(* ===== verification/JobHistory.v ===== *)
(** * The life cycle of a job, for the API as a whole

    Every own database step of every request of [Api] is a step of
    [JobLifecycle.job_step]: handler by handler, with the program logic of
    [Traces]; most leave the table of jobs alone, the deletion of a schedule
    detaches its jobs. *)
From S2P Require Import Prelude RustStr Json Error License LicenseFile LicenseIO Db World Sources JobSource Jobs JobLifecycle RuleTypes Templates Secrets Schedules Batches Sampling SampleCsv SampleXml Net Files Specs MasterKey Suggest DryRun LicenseRoutes Sessions Router Tenancy TenancyRules Api ApiRules Interference ApiWitness Traces AuditTrail.
From Stdlib Require Import Ascii.

Abbreviation law := (job_step api_transition).
Abbreviation lawful_jobs := (traces law (λ _, True)).

(** ** The statements *)

(** A statement that leaves jobs alone and takes no id back. *)
Definition jobs_kept (d d' : Db) : Prop := jobs d' = jobs d ∧ db_seq d ≤ db_seq d'.
Lemma kept_law d d' : jobs_kept d d' → law d d'.
Proof. intros [? ?]. by apply job_step_same. Qed.
Lemma kept_refl d : jobs_kept d d.
Proof. by split. Qed.

Ltac kept := split; cbn; first [reflexivity | lia].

===============

:: TASK STATEMENT ::
Every line in the material must be repeated verbatim.

:: RESULT ::
(* ===== verification/JobHistory.v ===== *)
(** * The life cycle of a job, for the API as a whole

    Every own database step of every request of [Api] is a step of
    [JobLifecycle.job_step]: handler by handler, with the program logic of
    [Traces]; most leave the table of jobs alone, the deletion of a schedule
    detaches its jobs. *)
From S2P Require Import Prelude RustStr Json Error License LicenseFile LicenseIO Db World Sources JobSource Jobs JobLifecycle RuleTypes Templates Secrets Schedules Batches Sampling SampleCsv SampleXml Net Files Specs MasterKey Suggest DryRun LicenseRoutes Sessions Router Tenancy TenancyRules Api ApiRules Interference ApiWitness Traces AuditTrail.
From Stdlib Require Import Ascii.

Abbreviation law := (job_step api_transition).
Abbreviation lawful_jobs := (traces law (λ _, True)).

(** ** The statements *)

(** A statement that leaves jobs alone and takes no id back. *)
Definition jobs_kept (d d' : Db) : Prop := jobs d' = jobs d ∧ db_seq d ≤ db_seq d'.
Lemma kept_law d d' : jobs_kept d d' → law d d'.
Proof. intros [? ?]. by apply job_step_same. Qed.
Lemma kept_refl d : jobs_kept d d.
Proof. by split. Qed.

Ltac kept := split; cbn; first [reflexivity | lia].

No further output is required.